Close to 50 GB in Outlook and considering Email Archiving? Read before you turn it on
Published: Apr 14, 2026
If your Office 365 mailbox is getting close to 50 GB and you’re considering enabling archive mailbox, read on.
- When you turn on archiving, technically called “In-Place Archiving,” it creates another mailbox in the user’s Outlook with its own calendar. And the most commonly cited assistance page does not really tell you about the split unless you thoroughly read it and click on the section entitled “Instructions for end users” towards to end.

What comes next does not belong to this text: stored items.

Lemma handle_timeouts_keeps k (ticks : Z) :
  kinv None [] k -> (forall hd, head (timeout_q k) = Some hd -> 0 <= ticks <= dl k hd) ->
  current (handle_timeouts tf k ticks) = current k /\ nested (handle_timeouts tf k ticks) = nested k /\
  (_is_thread_ready k (current k) = true -> _is_thread_ready (handle_timeouts tf k ticks) (current k) = true).
Proof.
  intros Hi Ht. unfold handle_timeouts. destruct (head (timeout_q k)) as [hd|] eqn:Hh; [|by split]. cbv zeta.
  pose proof (kinv_tick _ _ ticks Hi Hh (Ht hd eq_refl)) as H0.
  set (k0 := upd_timeout k hd _) in *. set (k1 := set_handling k0 true).
  assert (ticking k1) as H1 by (by apply ticking_handling).
  pose proof (kinv_dequeue k1 H1) as Hdq.
  destruct (dequeue_expired _ k1 []) as [k2 E]. destruct Hdq as (_ & H2 & _ & _ & Hfr).
  destruct (handle_expired_keeps E k2 H2) as (B1 & B2 & _ & B4); [by rewrite Hfr|].
  assert (current k2 = current k /\ nested k2 = nested k /\
    (_is_thread_ready k (current k) = true -> _is_thread_ready k2 (current k) = true)) as (E1 & E2 & E3).
  { split; [by rewrite Hfr|]. split; [by rewrite Hfr|]. intros Hc.
    rewrite (ready_sched_frame _ _ _ (tk_sched _ H1) (ki_sched _ _ _ H2) Hfr). change (_is_thread_ready k0 (current k) = true).
    by rewrite (ready_sched_frame _ _ _ (ki_sched _ _ _ Hi) (tk_sched _ H0) (tq_frame_upd _ _ _)). }
  rewrite E1 in *. split; [exact B1|]. split; [exact (eq_trans B2 E2)|]. intros Hc. apply B4, E3, Hc.
Qed.

Lemma time_slicing_sys k (ticks : Z) : sys_inv k -> nested k <> 0 -> sys_inv (handle_time_slicing k ticks).
Proof.
  intros [H1 H2 H3] Hn. unfold handle_time_slicing. cbv zeta.
  destruct (negb _); [by split|]. destruct (_ >=? _); [|split; [by apply (kinv_same _ _ k)|done|done]].
  set (k1 := set_slice _ 0 _ _).
  assert (kinv None [] k1) as Hk1 by (by apply (kinv_same _ _ k)).
  assert (current (_move_thread_to_end_of_prio_q k1 (current k1)) = current k /\
          nested (_move_thread_to_end_of_prio_q k1 (current k1)) = nested k /\
          _is_thread_ready (_move_thread_to_end_of_prio_q k1 (current k1)) (current k) = true) as (Ec & En & Er).
  { unfold _move_thread_to_end_of_prio_q. cbv zeta. by destruct (Lst.is_tail _ _ _). }
  split; [by apply kinv_move_to_end|by rewrite Ec|by rewrite En].
Qed.

(** A clock tick, in the clock's ISR. *)
Lemma tick_announce_sys k (ticks : Z) :
  sys_inv k -> nested k <> 0 ->
  (forall hd, head (timeout_q k) = Some hd -> 0 <= ticks <= dl k hd) ->
  sys_inv (_nano_sys_clock_tick_announce tf k ticks).
Proof.
  intros [H1 H2 H3] Hn Ht. unfold _nano_sys_clock_tick_announce. cbv zeta.
  set (k1 := set_tick_count k _). assert (kinv None [] k1) as Hk1 by (by apply (kinv_same _ _ k)).
  destruct (handle_timeouts_keeps k1 ticks Hk1 Ht) as (Ec & En & Er).
  apply time_slicing_sys; [|by rewrite En].
  split; [apply kinv_handle_timeouts; [apply th_kinv|apply th_handling|done|done]|rewrite Ec; by apply Er|].
  rewrite En. done.
Qed.

End Clock.
Lemma lock_contended_inherits_witness : prio (thr k_three 5) = 5 /\ prio (thr k_lent 5) = 0.
Proof.
  split; [vm_compute; reflexivity|].
  rewrite (proj2 (lock_contended_inherits no_tf ceiling_in_range k_three mutex7_5 5 K_FOREVER k_lent mutex7_5 k_three_sys
    mutex7_5_ok' eq_refl ltac:(vm_compute; congruence) (or_introl eq_refl) ltac:(vm_compute; reflexivity))).
  vm_compute. reflexivity.
Defined.

(** Thread 5 owned the mutex with a low priority. *)
Lemma unlock_hands_over_witness :
  exists k' mutex', _impl_k_mutex_unlock k_wait mutex7_5 = Some (k', mutex') /\ owner mutex' = Some 3%positive.
Proof.
  destruct (unlock_hands_over k_wait mutex7_5 k_wait_sys mutex7_5_ok) as (k' & mutex' & H1 & _ & _ & _ & H2).
  - vm_compute. reflexivity.
  - vm_compute. reflexivity.
  - reflexivity.
  - exists k', mutex'. split; [exact H1|].
    assert (queues k_wait !!! wq mutex7_5 = [3%positive; 4%positive]) as E by (vm_compute; reflexivity).
    rewrite E in H2. apply H2.
Defined.

End Witnesses.
End Mutex.
(* ===== verification/MemPool.v ===== *)
(** * Memory pools: the block allocator (kernel/mempool.c)

    A pool is a buffer of [n_max] blocks of [max_sz] bytes, each of which can be
    split into quarters, level by level.  Every level has a bit for each of its
    blocks, which is set when the block is free, and a list of the free blocks,
    whose nodes are the blocks themselves.

    The critical sections of the code ([alloc_block], [break_block] and one
    level of [free_block]) are the atomic steps; the invariant is kept by each
    of them, so it holds however the calls of several threads interleave. *)

From S2P Require Import Prelude DList ListStore.

Local Open Scope Z_scope.

Module MemPool.

(** [struct k_mem_pool_lvl], less the free list: one word, a union of the bits
    themselves (up to [max_inline_level]) and the address of an array of words. *)
Record k_mem_pool_lvl := mk_lvl { bits : Z }.
Definition bits_p (lv : k_mem_pool_lvl) : Z := bits lv.

#[export] Instance lvl_inhabited : Inhabited k_mem_pool_lvl := populate (mk_lvl 0).

(** [struct k_mem_pool]; [free_list] has the lists of all levels and [words] is
    the memory behind the buffer, where the arrays of bits are. *)
Record k_mem_pool := mk_pool {
  buf : Z;
  max_sz : Z;
  n_max : Z;
  n_levels : nat;
  max_inline_level : nat;
  levels : list k_mem_pool_lvl;
  words : list Z;
  free_list : gmap nat (list Z);
  wait_q : positive
}.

- To make matters worse, all emails and calendar items that are older than two years are automatically moved from the main mailbox into the online archive mailbox. Yes, two years is the default. There’s no alert during the enablement, either. Why they thought two years is enough as default is beyond me.
- If you realize you made a mistake, there is no revert button or a straightforward process to undo it. Pretty unbelievable.

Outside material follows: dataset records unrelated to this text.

(** the pointer, 0 for [NULL] *)
Definition k_malloc k pools m (heap size : Z) : option (kernel * list k_mem_pool * LibC.memory * Z) :=
  let size := u32 (size + sizeof_block) in
  match k_mem_pool_alloc k pools heap size K_NO_WAIT with
  | None | Some (_, _, _, None) => None
  | Some (k, pools, _, Some (ret, Some block)) =>
      if negb (ret =? 0) then Some (k, pools, m, 0)
      else Some (k, pools, st_block m (data block) block, data block + sizeof_block)
  | Some (k, pools, _, Some (_, None)) => Some (k, pools, m, 0)
  end.

Definition k_free k pools m (ptr : Z) : option (kernel * list k_mem_pool) :=
  if negb (ptr =? 0) then k_mem_pool_free k pools (ld_block m (ptr - sizeof_block)) else Some (k, pools).

Definition k_calloc k pools m (heap nmemb size : Z) : option (kernel * list k_mem_pool * LibC.memory * Z) :=
  let bounds := u32 (nmemb * size) in
  match k_malloc k pools m heap bounds with
  | None => None
  | Some (k, pools, m, ret) =>
      Some (k, pools, if negb (ret =? 0) then LibC.memset m ret 0 (Z.to_nat bounds) else m, ret)
  end.

End Heap.

(** ** Waking all waiters *)

Section Wake.
Context `{KConfig}.
Implicit Types (k : kernel) (t u : tid) (w : positive).

Lemma wake_all_spec n : forall k w,
  kinv None [] k -> (length (queues k !!! WQ w) <= n)%nat ->
  let k' := wake_all n k (WQ w) in
  kinv None [] k' /\ keeps k k' /\ queues k' !!! WQ w = [] /\
  (forall t, t ∈ queues k !!! WQ w -> _is_thread_pending k' t = false) /\
  (forall t, _is_thread_pending k t = false -> _is_thread_pending k' t = false) /\
  (forall w', w' <> w -> queues k' !!! WQ w' = queues k !!! WQ w').
Proof.
  induction n as [|n IH]; intros k w Hi Hn; cbn [wake_all].
  { destruct (queues k !!! WQ w) as [|] eqn:E; [|simpl in Hn; lia]. split_and!; try done. intros t []%elem_of_nil. }
  unfold Lst.peek_head. destruct (queues k !!! WQ w) as [|t l] eqn:Eq; cbn [head].
  { split_and!; try done. intros t []%elem_of_nil. }
  cbv zeta. set (k1 := _ready_thread _ t).
  assert (t ∈ queues k !!! WQ w) as Hin by (rewrite Eq; left).
  pose proof (ri_wq _ _ (si_rq _ _ (ki_sched _ _ _ Hi)) _ _ Hin) as [_ Hp].
  pose proof (ri_nodup _ _ (si_rq _ _ (ki_sched _ _ _ Hi)) (WQ w)) as Hnd. rewrite Eq in Hnd.
  assert (queues k1 !!! WQ w = l) as Eq1 by (unfold k1; rewrite wake_wq, Eq; by apply (filter_ne_split t [] l)).
  assert (forall u, u <> t -> _is_thread_pending k1 u = _is_thread_pending k u) as Hother.
  { intros u Hu. apply pending_ext. destruct (wake_thr k t u) as [E _]. fold k1 in E. by rewrite E. }
  assert (_is_thread_pending k1 t = false) as Ht by apply wake_not_pending.
  destruct (IH k1 w) as (I1 & I2 & I3 & I4 & I5 & I6);
    [by apply kinv_wake; [|done|apply not_elem_of_nil]|rewrite Eq1; simpl in Hn; lia|]. rewrite Eq1 in I4.
  split_and!; [done| |done| | |].
  - eapply keeps_trans; [|exact I2]. apply (wake_keeps []); [done|done|apply not_elem_of_nil].
  - intros u [->|Hu]%elem_of_cons; auto.
  - intros u Hu. apply I5. destruct (decide (u = t)) as [->|]; [done|by rewrite Hother].
  - intros w' Hw. rewrite I6 by done. unfold k1. rewrite wake_wq. apply filter_ne_id. intros Hu. apply Hw.
    by apply (ri_uniq _ _ (si_rq _ _ (ki_sched _ _ _ Hi)) t).
Qed.

End Wake.

(** ** The scheduler's invariant *)

Section Sys.
Context `{KConfig}.
Implicit Types (k : kernel) (pools : list k_mem_pool) (pid size timeout : Z).
Variable tf : positive -> toid -> kernel -> kernel.

Lemma alloc_turn_sys k pools pid size timeout k' pools' r :
  sys_inv k -> current k <> idle_thread -> wait_ok timeout ->
  alloc_turn tf k pools pid size timeout = Some (k', pools', r) -> sys_inv k'.
Proof.
  intros Hs Hc Ht. unfold alloc_turn. destruct (get_pool pools pid) as [p|]; [|done].
  destruct (pool_alloc p pid size) as [[[p1 ret] b]|]; [|done].
  destruct (Z.eqb_spec timeout K_NO_WAIT); [rewrite orb_true_r; by intros [= <- _ _]|].
  destruct (_ || _); intros [= <- _ _]; [done|]. by apply pend_object_sys.
Qed.

Lemma pool_alloc_sys k pools pid size timeout k' pools' e r :
  sys_inv k -> current k <> idle_thread -> wait_ok timeout ->
  k_mem_pool_alloc tf k pools pid size timeout = Some (k', pools', e, r) -> sys_inv k'.
Proof.
  intros Hs Hc Ht. unfold k_mem_pool_alloc. cbv zeta. destruct (alloc_turn _ _ _ _ _ _) as [[[k1 ps] r1]|] eqn:E; [|done].
  intros [= <- _ _ _]. by eapply alloc_turn_sys.
Qed.

Lemma pool_alloc_resume_sys k pools pid size timeout (end_ : Z) k' pools' t r :
  sys_inv k -> current k <> idle_thread -> timeout = K_FOREVER \/ s32 (end_ - _tick_get k) < 2 ^ 31 - 1 ->
  k_mem_pool_alloc_resume tf k pools pid size timeout end_ = Some (k', pools', t, r) -> sys_inv k'.
Proof.
  intros Hs Hc Ht. unfold k_mem_pool_alloc_resume. cbv zeta. destruct (Z.eqb_spec timeout K_FOREVER) as [->|Hne]; cbn [negb].
  - destruct (alloc_turn _ _ _ _ _ _) as [[[k1 ps] r1]|] eqn:E; [|done]. intros [= <- _ _ _].
    eapply alloc_turn_sys; [done|done|by right; left|exact E].
  - destruct (Z.ltb_spec (s32 (end_ - _tick_get k)) 0); [by intros [= <- _ _ _]|].
    destruct (alloc_turn _ _ _ _ _ _) as [[[k1 ps] r1]|] eqn:E; [|done]. intros [= <- _ _ _].
    eapply alloc_turn_sys; [done|done| |exact E]. right; right. apply timeout_ok_range. lia.
Qed.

- And even if you change the archiving duration to, say, 5 years or 7 years, it will not revert any of the changes. It applies to all calendar items and emails from the point archiving was turned on.
- Users who are used to checking their calendars and emails on their phones now have to take the extra step of looking at what is effectively another mailbox. And sometimes, the Outlook mobile app does not even show the online archive at all. (I hear the feature to show online archive was added only last year.)

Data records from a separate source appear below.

Lemma mbox_async_roundtrip_witness :
  exists s1 s2, k_mbox_async_put no_tf (box k_three) mbox 50 (Some 1%positive) = ret s1 tt /\
    k_mbox_get no_tf s1 mbox 60 200 K_NO_WAIT = ret s2 0 /\ LibC.ld8 (mem s2) 200 = 7.
Proof.
  destruct (mbox_async_roundtrip no_tf (box k_three) mbox 50 60 (Some 1%positive) 9 [] 200 K_NO_WAIT k_three_sys)
    as (s1 & s2 & E1 & E2 & _ & _ & C & _).
  - vm_compute. reflexivity.
  - split; [|by vm_compute|vm_compute; reflexivity|vm_compute; reflexivity|].
    + split; [done|simpl; lia|done|intros _; vm_compute; reflexivity].
    + intros Hin. apply (bool_decide_pack _) in Hin. vm_compute in Hin. exact Hin.
  - lia.
  - assert (queues (ker (box k_three)) !!! rx_q mbox = []) as -> by (vm_compute; reflexivity). by intros t []%elem_of_nil.
  - vm_compute. reflexivity.
  - done.
  - split; left; vm_compute; reflexivity.
  - intros x [= <-]. vm_compute. reflexivity.
  - intros x [= <-]. by vm_compute.
  - vm_compute. discriminate.
  - lia.
  - by vm_compute.
  - right. vm_compute. discriminate.
  - exists s1, s2. split; [exact E1|]. split; [exact E2|]. rewrite (C 200). vm_compute. reflexivity.
Defined.

End Witnesses.
End Mailbox.
Lemma drain_spec l : forall s (data total n : Z),
  separate s l -> (forall t, t ∈ l -> 0 <= want s t /\ clear_of s data total t) -> real (ker s) l -> 0 <= n <= total ->
  exists s' passed left, let n' := total `min` (n + need s l) in
    drain_writers s l data total n = ret s' (left, n') /\ (left <> [] -> n' = total) /\ drained s s' l passed left data n n'.
Proof.
  induction l as [|t l IH]; intros s data total n Hsep Hl Hre Hn; cbv zeta.
  { exists s, [], []. cbn [need drain_writers]. rewrite Z.add_0_r, Z.min_r by lia. split; [done|]. split; [done|]. apply drained_none. intros t []%elem_of_nil. }
  destruct (Hl t ltac:(left)) as [Hwt Hct]. pose proof (need_nonneg s l ltac:(intros u Hu; apply Hl; by right)) as Hnn. cbn [drain_writers need].
  destruct (Z.ltb_spec n total) as [Hlt|Hge].
  2:{ exists s, [], (t :: l). rewrite Z.min_l by lia. assert (n = total) as -> by lia. split; [done|]. split; [done|].
      apply drained_none. intros u Hu. by apply Hl. }
  destruct (copy_from_spec s t data total n Hwt Hn Hct) as (s1 & -> & Ek & Eo & Ea & Hb & Ho). set (c := _ `min` want s t) in *.
  destruct (Z.eqb_spec (n + c) total) as [He|He].
  { exists s1, [], (t :: l). rewrite Z.min_l by lia. rewrite He. split; [done|]. split; [done|]. rewrite <- He.
    apply drained_stop; try done; [intros u Hu; by apply Hl| |unfold c; lia].
    intros u Hu. destruct (Hl u Hu) as [_ Hd]. unfold clear_of, disjoint in *. lia. }
  assert (c = want s t /\ n + want s t <= total) as [Ec Hwn] by (unfold c in *; lia). clearbody c. subst c.
  rewrite thread_ready_real by (rewrite Ek; apply Hre; left). cbn [bind]. set (s2 := set_ker s1 _).
  assert (same_requests s s2 l) as Hr.
  { eapply same_requests_trans; [eapply advanced_requests; [exact Ea|exact Ek|intros u Hu; by apply Hsep]|apply readied_requests]. }
  destruct (IH s2 data total (n + want s t)) as (s' & passed & left & E & Hlf & Hd).
  - eapply separate_same; [exact Hr|]. by apply Hsep.
  - intros u Hu. unfold clear_of, want. rewrite (proj2 (Hr u Hu)). apply Hl. by right.
  - intros u Hu. unfold s2. cbn [ker set_ker]. rewrite ready_dummy, Ek. apply Hre. by right.
  - lia.
  - rewrite (need_same _ _ _ Hr), <- Z.add_assoc in E, Hlf, Hd. exists s', (t :: passed), left. split; [exact E|]. split; [done|].
    eapply drained_step; try done; [lia|]. intros u Hu. destruct (Hl u ltac:(by right)) as [_ Hc]. unfold clear_of, disjoint in *. lia.
Qed.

So now, you have a split mailbox, with emails and calendars in two different places and no quick way of going back. But you can go back. The following is a somewhat manual process, but it will work.
The failsafe but manual process:
Set the archiving duration to, say, 15 years, enough so that no email or calendar item will be archived. Export all items in the online archive as a PST for safekeeping/backup. For calendar, open two instances of Outlook Calendar. In one, open the online archive calendar. In the other, open the main calendar. Select no more than 150 items at a time from the online archive calendar, then drag and drop them into the main calendar. Repeat this in batches. This process moves the calendar items. If you do not have a large number of emails, you can drag and drop them from the online archive to the main email account until the archive is empty. Then go and turn off archiving. The archive mailbox will disappear within an hour.
The quicker option (but I’ve not tested it):
The export of the entire online archive as a PST and its import into the main mailbox should work. Untested. If you have for large PSTs, it would be great to know that it works!
Wish
Hopefully MS creates a revert button that can be used at least within the first 24 hours and saves the users from the pain. And that it alerts/asks for the number of years to set the archival duration to be during enablement.